Von der so gewonnenen Suspension wird ein kleiner Teil mit einem Lysepuffer behandelt sowie einem Lyseschritt unterzogen, um die DNA der Phagen freizulegen. Der größere Teil der Phagensuspension kann in den 96Well-Platten verbleiben und steht so für spätere gezielte Amplifikationen einzelner interessanter Phagenklone zur Verfügung. Der Lysepuffer enthält eine Puffersubstanz in wässriger Lösung bei einem leicht alkalischen pH-Wert, ein Tensid sowie einen Komplexbildner. Bevorzugt wird die Puffersubstanz in einem pH-Bereich ≥ 8 und ≤ 9 benutzt, als Tensid eine nicht-denaturierende, nichtionische Substanz sowie als Chelatbildner ein solcher, der zweiwertige Metallionen komplexiert. Besonders bevorzugt werden als Puffersubstanz Tris, Tricin, Bicin oder Taps bei einem pH von 8,3, als Tensid ein Octylphenolethoxylat (z. B. Triton X-100 oder Nonidet-P40) oder ein Polysorbat (z. B. Tween®-20) sowie als Komplexbildner EDTA, EGTA, Citrat, Oxalat oder Tartrat benutzt. In einer bevorzugten Ausführungsform werden 10 mM Tris-HCl (pH 8,3), 1% (w/v) Triton X-100 sowie 10 mM EDTA verwendet. Der Lyseschritt umfasst das Aufheizen der Suspension auf eine Temperatur ≥ 40°C und ≤ 100°C, bevorzugt auf eine Temperatur ≥ 80°C und ≤ 98°C, besonders bevorzugt auf eine Temperatur ≤ 93°C und ≤ 97°C.From the suspension thus obtained, a small portion is treated with a lysis buffer and subjected to a lysis step to expose the DNA of the phage. The larger part of the phage suspension can remain in the 96Well plates and is thus available for subsequent targeted amplifications of individual interesting phage clones. The lysis buffer contains a buffer substance in aqueous solution at a slightly alkaline pH, a surfactant and a complexing agent. The buffer substance is preferably used in a pH range ≥ 8 and ≦ 9, as surfactant a non-denaturing, nonionic substance and, as a chelating agent, one which complexes divalent metal ions. Particularly preferred buffer agent Tris, tricine, bicine or taps at a pH of 8.3, as a surfactant, a octylphenol ethoxylate (eg. As Triton X-100 or Nonidet-P40), or a polysorbate (eg. Tween ® -20 ) and as complexing agents EDTA, EGTA, citrate, oxalate or tartrate. In a preferred embodiment, 10 mM Tris-HCl (pH 8.3), 1% (w / v) Triton X-100 and 10 mM EDTA are used. The lysis step comprises heating the suspension to a temperature ≥ 40 ° C. and ≦ 100 ° C., preferably to a temperature ≥ 80 ° C. and ≦ 98 ° C., particularly preferably to a temperature ≦ 93 ° C. and ≦ 97 ° C.

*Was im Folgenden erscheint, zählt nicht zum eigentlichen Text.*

(** * Layout extraction of PathogenLayoutExtensions.cpp

    A shallow embedding of [src/PathogenLayoutExtensions.cpp]: the record
    layout and vtable layout structures, the ordered insertion of fields,
    the extraction entry point [pathogen_GetRecordLayout] and the size
    introspection helper [pathogen_GetTypeSizes].

    The AST of the compiler the extension is linked into is not part of the
    source file.  Everything the code reads from it is an input of the model:
    a cursor carries the answers the code obtains from the declaration, from
    the record layout computed for it and from the vtable builders. *)

From Stdlib Require Import ZArith Lia.
From stdpp Require Import base list strings sorting.

(** ** Fixed-width integers

    Values of the C++ integer types are integers of [Z]; a conversion to a
    type of [w] bits is written out where the source converts. *)

Definition to_unsigned (w : Z) (z : Z) : Z := (z mod 2 ^ w)%Z.

Definition to_signed (w : Z) (z : Z) : Z :=
  ((z + 2 ^ (w - 1)) mod 2 ^ w - 2 ^ (w - 1))%Z.

Definition int32_t (z : Z) : Z := to_signed 32 z.
Definition int64_t (z : Z) : Z := to_signed 64 z.
Definition uint64_t (z : Z) : Z := to_unsigned 64 z.
Definition unsigned_int (z : Z) : Z := to_unsigned 32 z.

Definition INT64_MIN : Z := (- 2 ^ 63)%Z.
Definition INT64_MAX : Z := (2 ^ 63 - 1)%Z.
(** X12.  For a current-weather reply with its main block, its weather
    conditions and its wind, the answer is the temperature, the humidity,
    the description of the first condition only, the wind speed and the
    place name. *)
Theorem weather_reading lat lon key status temp humidity description speed name more :
  q !! "lat" = Some lat -> q !! "lon" = Some lon -> lat ≠ "" -> lon ≠ "" ->
  API_KEY e = Some key -> key ≠ "" ->
  fetch e (OpenWeather lat lon key) =
    FetchResponse status
      (Parsed (openweather_response temp humidity description speed name more)) ->
  ok status = true ->
  weather express_res e q =
  ([Fetch (OpenWeather lat lon key);
    ResJson (JObj [("temperature", temp); ("humidity", humidity);
                   ("description", description); ("wind_speed", speed);
                   ("location", name)])],
   Normal ()).
Proof.
  intros Hlat Hlon Hla Hlo Hkey Hk Hfetch Hok.
  unfold weather. rewrite Hlat, Hlon, Hkey. cbn [present default from_option]. unfold id.
  apply String.eqb_neq in Hla, Hlo, Hk. rewrite Hla, Hlo, Hk. unfold do_fetch.
  rewrite Hfetch. simp. rewrite Hok. reflexivity.
Qed.

(** X13.  A current-weather reply without a main block (or a [null]
    reply) is answered 500 [{"error":"Weather data fetch failed"}]. *)
Theorem weather_without_main lat lon key status data :
  q !! "lat" = Some lat -> q !! "lon" = Some lon -> lat ≠ "" -> lon ≠ "" ->
  API_KEY e = Some key -> key ≠ "" ->
  fetch e (OpenWeather lat lon key) = FetchResponse status (Parsed data) ->
  ok status = true ->
  get_opt (Some data) "main" = None \/ get_opt (Some data) "main" = Some JNull ->
  weather express_res e q =
  ([Fetch (OpenWeather lat lon key); ResStatus 500;
    ResJson (error_body "Weather data fetch failed")], Normal ()).
Proof.
  intros Hlat Hlon Hla Hlo Hkey Hk Hfetch Hok Hmain.
  unfold weather. rewrite Hlat, Hlon, Hkey. cbn [present default from_option]. unfold id.
  apply String.eqb_neq in Hla, Hlo, Hk. rewrite Hla, Hlo, Hk. unfold do_fetch.
  rewrite Hfetch. simp. rewrite Hok. simp.
  assert (Hget : get (Some data) "main" = Thrown (cannot_read "null" "main") \/
                 get (Some data) "main" = Normal None \/
                 get (Some data) "main" = Normal (Some JNull)).
  { destruct data; cbn in Hmain |- *; auto;
      destruct Hmain as [-> | ->]; auto. }
  destruct Hget as [-> | [-> | ->]]; reflexivity.
Qed.

End Upstream.

(** ** Replies of unexpected shape *)

(** X14.  A SoilGrids reply that names no layers (neither under
    [properties] nor at the top) gives the default reading 6.5, 0.15 and
    1.5 * 1.724; and layers given at the top of the reply are read as those
    given under [properties]. *)
Theorem soil_project_layers :
  (forall j,
     truthy (get_opt (get_opt (Some j) "properties") "layers") = false ->
     truthy (get_opt (Some j) "layers") = false ->
     soil_project j = Normal soil_defaults) /\
  (forall ls,
     soil_project (JObj [("layers", JArr (map encode_layer ls))]) =
     soil_project (soilgrids_response ls)).
Proof.
  split.
  - intros j H1 H2. unfold soil_project, or_else. rewrite H1, H2. reflexivity.
  - intros ls. reflexivity.
Qed.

Anschließend wird die Suspension einer optimierten PCR zugeführt (D). Überraschend wurde gefunden, dass trotz Anwesenheit von inhibitorisch wirkenden Suspensionsbestandteilen die variable Region der Phagenklon-DNA fehlerfrei amplifiziert werden kann, wenn sowohl die oben beschriebenen Bedingungen bei den Schritten der Suspendierung und der Lyse eingehalten werden als auch bei der PCR-Reaktion eine Menge an Dimethylsulfoxid (DMSO) anwesend ist. Erfindungsgemäß wird dem PCR-Puffer eine Menge zwischen 0,1 und 50 Gew.-% DMSO zugefügt. Bevorzugt werden dem PCR-Puffer zwischen 1 und 30% DMSO, besonders bevorzugt zwischen 5 und 15% DMSO zugefügt. In einer bevorzugten Ausführungsform werden etwa 10% DMSO eingesetzt.Subsequently the suspension is fed to an optimized PCR (D). Surprised was found to be present despite the presence of inhibitory Suspension components the variable region of the phage clone DNA error-free can be amplified if both the above Conditions for the steps of suspension and lysis are met As well as in the PCR reaction, an amount of dimethyl sulfoxide (DMSO) is present. According to the invention is the PCR buffer added an amount between 0.1 and 50 wt .-% DMSO. Preference is given to the PCR buffer between 1 and 30% DMSO, particularly preferred added between 5 and 15% DMSO. In a preferred Embodiment used about 10% DMSO.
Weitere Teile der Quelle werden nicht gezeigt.